What you are asked to do: All lines up to and including the one that contains "(** ** Names" are to be transcribed exactly, starting from the first line of the records.

Stored items:
(** X20: when [count_documents] of the driver answers, the method returns
    that count after exactly one call on the active collection, with the
    query [read] would send for the same argument, and neither logs nor
    prints. *)
Theorem count_documents_returns_the_count {W} `{Engine W}
    (self : MongoDBCRUD.store) (query : pyval) (st : sys W) (n : Z) (w' : W) :
  is_dict (or_empty query) = true ->
  engine_step (Count_documents (MongoDBCRUD.collection self) (or_empty query)) (world st)
  = (inr n, w') ->
  MongoDBCRUD.count_documents self query st
  = (Return (PInt n),
     {| world := w';
        trace := (trace st ++ [{| ev_call := Count_documents (MongoDBCRUD.collection self)
                                                             (or_empty query);
                                   ev_fault := None |}])%list;
        logs := logs st;
        stdout := stdout st |}).
Proof.
  intros Hdict Hstep. unfold or_empty in *. run.
  destruct query; try discriminate; cbn in *; rewrite Hstep; reflexivity.
Qed.

Lemma count_documents_returns_the_count_witness :
  fst (MongoDBCRUD.count_documents Examples.shelter PNone (boot (Mongo.empty true)))
  = Return (PInt 0).
Proof.
  exact (f_equal fst
           (count_documents_returns_the_count Examples.shelter PNone
              (boot (Mongo.empty true)) 0 (Mongo.empty true) eq_refl eq_refl)).
Defined.

(** ** Names the driver refuses at construction *)

(** X22: a database or collection name the driver refuses stops
    construction like a fault of the server: once the client is made,
    [_connect] raises the driver's exception again after logging it at
    ERROR and printing it, and no ping is sent. *)
Theorem a_refused_name_stops_the_connection {W} `{Engine W}
    (c : MongoDBCRUD.config) (st : sys W) (cl : Client) (w1 : W) (e : exn) :
  engine_step (MongoClient (MongoDBCRUD.connection_string c)) (world st) = (inr cl, w1) ->
  database_name_check (MongoDBCRUD.cfg_database_name c) = Some e \/
  (database_name_check (MongoDBCRUD.cfg_database_name c) = None /\
   collection_name_check (MongoDBCRUD.cfg_collection_name c) = Some e) ->
  MongoDBCRUD._connect c st
  = (Raise e,
     {| world := w1;
        trace := (trace st ++ [{| ev_call := MongoClient (MongoDBCRUD.connection_string c);
                                   ev_fault := None |}])%list;
        logs := (logs st ++ [(ERROR, [Lit "Error connecting to MongoDB: "; Exn e])])%list;
        stdout := (stdout st ++ [[Lit "Error connecting to MongoDB: "; Exn e]])%list |}).
Proof.
  intros Hclient Hrefused.
  unfold MongoDBCRUD._connect, try_except, bind, pymongo, logger, print, ret, raise,
    client_subscript, database_subscript.
  rewrite Hclient. cbn [fst snd world trace logs stdout].
  destruct Hrefused as [Hdb | [Hdb Hcoll]].
  - rewrite Hdb. reflexivity.
  - rewrite Hdb. cbn. rewrite Hcoll. reflexivity.
Qed.

Lemma a_refused_name_stops_the_connection_witness :
  fst (MongoDBCRUD._connect
         {| MongoDBCRUD.cfg_username := None; MongoDBCRUD.cfg_password := None;
            MongoDBCRUD.cfg_host := "localhost"; MongoDBCRUD.cfg_port := 27017;
            MongoDBCRUD.cfg_database_name := "AAC";
            MongoDBCRUD.cfg_collection_name := "$animals";
            MongoDBCRUD.cfg_auth_source := "admin" |}
         (boot (Mongo.empty true)))
  = Raise (Mongo.invalid_name "collection names must not contain '$'").
Proof.
  assert (collection_name_check "$animals"
          = Some (Mongo.invalid_name "collection names must not contain '$'"))
    as Hrefused by reflexivity.
  assert (database_name_check "AAC" = None) as Haccepted by reflexivity.
  exact (f_equal fst
           (a_refused_name_stops_the_connection
              {| MongoDBCRUD.cfg_username := None; MongoDBCRUD.cfg_password := None;
                 MongoDBCRUD.cfg_host := "localhost"; MongoDBCRUD.cfg_port := 27017;
                 MongoDBCRUD.cfg_database_name := "AAC";
                 MongoDBCRUD.cfg_collection_name := "$animals";
                 MongoDBCRUD.cfg_auth_source := "admin" |}
              (boot (Mongo.empty true)) Examples.local_client (Mongo.empty true)
              (Mongo.invalid_name "collection names must not contain '$'")
              eq_refl (or_intror (conj Haccepted Hrefused)))).
Defined.
(** * Subscription-management handlers of OpenTAXII

    A shallow embedding of
    [opentaxii/taxii/services/handlers/subscription_request_handlers.py]
    and the properties its specification states about it.

    The handlers talk to a service object (the store of collections and
    subscriptions and the registry of polling endpoints).  The service is
    not part of the handlers' module, so it is an interface here: the
    handlers are written once, in a small monad that threads the store,
    records every call made on the service and carries the raised
    [StatusMessageException], and every theorem holds for every
    implementation of the interface.  An in-memory implementation, made
    from the specification, runs the handlers on concrete requests. *)

From Stdlib Require Import ZArith.
From stdpp Require Import base option strings list gmap pretty.

Set Default Proof Using "Type".
Local Open Scope string_scope.
Local Open Scope Z_scope.

(** ** Constants of libtaxii *)

Definition ACT_SUBSCRIBE : string := "SUBSCRIBE".
Definition ACT_UNSUBSCRIBE : string := "UNSUBSCRIBE".
Definition ACT_PAUSE : string := "PAUSE".
Definition ACT_RESUME : string := "RESUME".
Definition ACT_STATUS : string := "STATUS".

Definition ACT_TYPES_11 : list string :=
  [ACT_SUBSCRIBE; ACT_PAUSE; ACT_RESUME; ACT_UNSUBSCRIBE; ACT_STATUS].
Definition ACT_TYPES_10 : list string :=
  [ACT_SUBSCRIBE; ACT_UNSUBSCRIBE; ACT_STATUS].

Definition SD_ITEM : string := "ITEM".
Definition SD_SUPPORTED_CONTENT : string := "SUPPORTED_CONTENT".

Inductive StatusType :=
| ST_BAD_MESSAGE
| ST_NOT_FOUND
| ST_UNSUPPORTED_CONTENT_BINDING.

(** ** Python values the handlers test for truth *)

(** [x in t] for a tuple of strings. *)
Definition str_in (x : string) (t : list string) : bool :=
  existsb (String.eqb x) t.

Arguments str_in : simpl never.

(** Truth value of an attribute that is [None] or a string. *)
Definition truthy (s : option string) : bool :=
  match s with
  | Some (String _ _) => true
  | _ => false
  end.

(** Truth value of a list. *)
Definition nonempty {A} (l : list A) : bool :=
  match l with
  | [] => false
  | _ :: _ => true
  end.

(** The double-quote character of the error message. *)
Definition dquote : string := String (Ascii.ascii_of_nat 34) EmptyString.

(** ** Entities *)

Inductive SubscriptionStatus := ACTIVE | PAUSED | UNSUBSCRIBED.

#[global] Instance SubscriptionStatus_eq_dec : EqDecision SubscriptionStatus.
Proof. solve_decision. Defined.

(** Modelled from the spec: the entity classes (the entities module is
    outside the handlers' module).  Poll request parameters are a response
    type, absent in version 10, and the accepted content bindings; a
    collection has an identity, a name and its supported content formats; a
    subscription has an id, absent until the store assigns one, the id of
    its collection, a status and its poll request parameters. *)
Module PollRequestParametersEntity.
Record t := make {
  response_type : option string;
  content_bindings : list string;
}.
End PollRequestParametersEntity.

Module CollectionEntity.
Record t := make {
  id : Z;
  name : string;
  supported_content : list string;
}.
End CollectionEntity.

Module SubscriptionEntity.
(** Modelled from the spec: the subscription entity.  The handlers read the
    attributes [subscription_id], [collection_id], [status] and [params];
    the constructor's keyword [poll_request_params] is the attribute
    [params], and a keyword left out is [None]. *)
Record t := make {
  subscription_id : option string;
  collection_id : option Z;
  params : option PollRequestParametersEntity.t;
  status : SubscriptionStatus;
}.
End SubscriptionEntity.

Module PollingService.
Record t := make {
  address : string;
  protocol_bindings : list string;
}.
End PollingService.

(** ** Status signals *)

Inductive DetailValue :=
| DNone
| DStr (s : string)
| DList (l : list string).

Definition detail_of_option (s : option string) : DetailValue :=
  match s with
  | Some x => DStr x
  | None => DNone
  end.

(** Modelled from the spec: the status signal (the exceptions module is
    outside the handlers' module): a status code, an optional message, the
    id of the request it answers and an optional map of details. *)
Module StatusMessageException.
Record t := make {
  status_type : StatusType;
  message : option string;
  in_response_to : string;
  status_details : option (gmap string DetailValue);
}.
End StatusMessageException.

(** ** Messages *)

Module SubscriptionParameters.
Record t := make {
  response_type : string;
  content_bindings : list string;
}.
End SubscriptionParameters.

Module PollInstance.
Record t := make {
  poll_protocol : string;
  poll_address : string;
}.
End PollInstance.

Module SubscriptionInstance.
(** One wire instance; version 10 has neither [status] nor
    [subscription_parameters]. *)
Record t := make {
  subscription_id : option string;
  status : option SubscriptionStatus;
  subscription_parameters : option PollRequestParametersEntity.t;
  poll_instances : list PollInstance.t;
}.
End SubscriptionInstance.

Module tm11.
Module ManageCollectionSubscriptionRequest.
Record t := make {
  message_id : string;
  collection_name : string;
  action : string;
  subscription_id : option string;
  subscription_parameters : SubscriptionParameters.t;
}.
End ManageCollectionSubscriptionRequest.

Module ManageCollectionSubscriptionResponse.
Record t := make {
  message_id : string;
  in_response_to : string;
  collection_name : string;
  message : option string;
  subscription_instances : list SubscriptionInstance.t;
}.
End ManageCollectionSubscriptionResponse.
End tm11.

Module tm10.
Module ManageFeedSubscriptionRequest.
Record t := make {
  message_id : string;
  feed_name : string;
  action : string;
  subscription_id : option string;
}.
End ManageFeedSubscriptionRequest.

Module ManageFeedSubscriptionResponse.
Record t := make {
  message_id : string;
  in_response_to : string;
  feed_name : string;
  message : option string;
  subscription_instances : list SubscriptionInstance.t;
}.
End ManageFeedSubscriptionResponse.
End tm10.

(** The action functions are called with either kind of request. *)
Inductive Request :=
| Request11 (r : tm11.ManageCollectionSubscriptionRequest.t)
| Request10 (r : tm10.ManageFeedSubscriptionRequest.t).

Definition request_message_id (request : Request) : string :=
  match request with
  | Request11 r => tm11.ManageCollectionSubscriptionRequest.message_id r
  | Request10 r => tm10.ManageFeedSubscriptionRequest.message_id r
  end.

Definition request_subscription_id (request : Request) : option string :=
  match request with
  | Request11 r => tm11.ManageCollectionSubscriptionRequest.subscription_id r
  | Request10 r => tm10.ManageFeedSubscriptionRequest.subscription_id r
  end.

(** ** The service and the converters, as interfaces *)

(** What the handlers call on the service.  Lookups read the store,
    [create_subscription] and [update_subscription] may change it. *)
Record Service (Store : Type) := {
  get_collection : string -> Store -> option CollectionEntity.t;
  get_subscription : string -> Store -> option SubscriptionEntity.t;
  get_subscriptions : Store -> list SubscriptionEntity.t;
  create_subscription :
    SubscriptionEntity.t -> Store -> SubscriptionEntity.t * Store;
  update_subscription :
    SubscriptionEntity.t -> SubscriptionStatus -> Store ->
    SubscriptionEntity.t * Store;
  get_polling_services : CollectionEntity.t -> Store -> list PollingService.t;
  subscription_message : option string;
}.

Arguments get_collection {Store}.
Arguments get_subscription {Store}.
Arguments get_subscriptions {Store}.
Arguments create_subscription {Store}.
Arguments update_subscription {Store}.
Arguments get_polling_services {Store}.
Arguments subscription_message {Store}.

(** What the handlers call outside the service: the converters, the two
    content-binding methods of a collection and the id generator of the
    handler's base class. *)
Record Helpers := {
  parse_content_bindings : list string -> Z -> list string;
  get_matching_bindings : CollectionEntity.t -> list string -> list string;
  get_supported_content : CollectionEntity.t -> Z -> list string;
  subscription_to_subscription_instance :
    SubscriptionEntity.t -> list PollingService.t -> Z ->
    option PollRequestParametersEntity.t -> SubscriptionInstance.t;
  generate_id : string;
}.

(** ** The monad of a handler run *)

(** A call made on the service. *)
Inductive Event :=
| EvGetCollection (collection_name : string)
| EvGetSubscription (subscription_id : string)
| EvGetSubscriptions
| EvCreateSubscription (subscription : SubscriptionEntity.t)
| EvUpdateSubscription (subscription : SubscriptionEntity.t)
    (new_status : SubscriptionStatus)
| EvGetPollingServices (collection : CollectionEntity.t).

Definition is_write (e : Event) : bool :=
  match e with
  | EvCreateSubscription _ | EvUpdateSubscription _ _ => true
  | _ => false
  end.

(** The calls of a run that ask the service to change the store. *)
Definition writes (evs : list Event) : list Event := List.filter is_write evs.

(** Exceptions of the interpreter itself. *)
Inductive PyError := KeyError | AttributeError.

Inductive Outcome (A : Type) :=
| Return (a : A)
| Raise (e : StatusMessageException.t)
| Crash (e : PyError).

Arguments Return {A}.
Arguments Raise {A}.
Arguments Crash {A}.

(** The result of a run: what came out, the store afterwards and the calls
    made on the service, first call first. *)
Record Run (Store A : Type) := {
  outcome : Outcome A;
  store : Store;
  events : list Event;
}.

Arguments Build_Run {Store A}.
Arguments outcome {Store A}.
Arguments store {Store A}.
Arguments events {Store A}.

Definition M (Store A : Type) : Type := Store -> Run Store A.

Definition ret {Store A} (a : A) : M Store A :=
  fun st => Build_Run (Return a) st [].

Definition raise {Store A} (e : StatusMessageException.t) : M Store A :=
  fun st => Build_Run (Raise e) st [].

Definition crash {Store A} (e : PyError) : M Store A :=
  fun st => Build_Run (Crash e) st [].

Definition bind {Store A B} (m : M Store A) (k : A -> M Store B) : M Store B :=
  fun st =>
    let r := m st in
    match outcome r with
    | Return a =>
        let r' := k a (store r) in
        Build_Run (outcome r') (store r') (events r ++ events r')
    | Raise e => Build_Run (Raise e) (store r) (events r)
    | Crash e => Build_Run (Crash e) (store r) (events r)
    end.

(** A lookup: the store is read and left as it is. *)
Definition lookup_call {Store A} (ev : Event) (f : Store -> A) : M Store A :=
  fun st => Build_Run (Return (f st)) st [ev].

(** A write: the service returns the entity and the new store. *)
Definition write_call {Store A} (ev : Event) (f : Store -> A * Store)
  : M Store A :=
  fun st => Build_Run (Return (f st).1) (f st).2 [ev].

Declare Scope handler_scope.
Delimit Scope handler_scope with handler.
Notation "'let*' x ':=' m 'in' k" := (bind m (fun x => k))
  (at level 10, x name, m at level 100, k at level 200) : handler_scope.
Notation "m ';;;' k" := (bind m (fun _ => k))
  (at level 100, k at level 200, right associativity) : handler_scope.

(** ** The handlers *)

Module R11 := tm11.ManageCollectionSubscriptionRequest.
Module R10 := tm10.ManageFeedSubscriptionRequest.
Module E := StatusMessageException.

(** What an action function returns: one subscription or a list of them
    (the handlers test [isinstance(result, list)]). *)
Inductive ActionResult :=
| One (subscription : SubscriptionEntity.t)
| Many (subscriptions : list SubscriptionEntity.t).

Definition as_list (result : ActionResult) : list SubscriptionEntity.t :=
  match result with
  | Many l => l
  | One s => [s]
  end.

Section Handlers.
Context {Store : Type}.
Variable service : Service Store.
Variable helpers : Helpers.

Local Open Scope handler_scope.

Definition ActionFn : Type :=
  Request -> CollectionEntity.t -> option SubscriptionEntity.t -> Z ->
  M Store ActionResult.

Definition retrieve_collection (collection_name in_response_to : string)
  : M Store CollectionEntity.t :=
  let* collection :=
    lookup_call (EvGetCollection collection_name)
      (get_collection service collection_name) in
  match collection with
  | None =>
      let message := "The collection you requested was not found" in
      let details := {[ SD_ITEM := DStr collection_name ]} in
      raise (StatusMessageException.make ST_NOT_FOUND (Some message)
               in_response_to (Some details))
  | Some c => ret c
  end.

Solution to this problem:
(** X20: when [count_documents] of the driver answers, the method returns
    that count after exactly one call on the active collection, with the
    query [read] would send for the same argument, and neither logs nor
    prints. *)
Theorem count_documents_returns_the_count {W} `{Engine W}
    (self : MongoDBCRUD.store) (query : pyval) (st : sys W) (n : Z) (w' : W) :
  is_dict (or_empty query) = true ->
  engine_step (Count_documents (MongoDBCRUD.collection self) (or_empty query)) (world st)
  = (inr n, w') ->
  MongoDBCRUD.count_documents self query st
  = (Return (PInt n),
     {| world := w';
        trace := (trace st ++ [{| ev_call := Count_documents (MongoDBCRUD.collection self)
                                                             (or_empty query);
                                   ev_fault := None |}])%list;
        logs := logs st;
        stdout := stdout st |}).
Proof.
  intros Hdict Hstep. unfold or_empty in *. run.
  destruct query; try discriminate; cbn in *; rewrite Hstep; reflexivity.
Qed.

Lemma count_documents_returns_the_count_witness :
  fst (MongoDBCRUD.count_documents Examples.shelter PNone (boot (Mongo.empty true)))
  = Return (PInt 0).
Proof.
  exact (f_equal fst
           (count_documents_returns_the_count Examples.shelter PNone
              (boot (Mongo.empty true)) 0 (Mongo.empty true) eq_refl eq_refl)).
Defined.

(** ** Names the driver refuses at construction *)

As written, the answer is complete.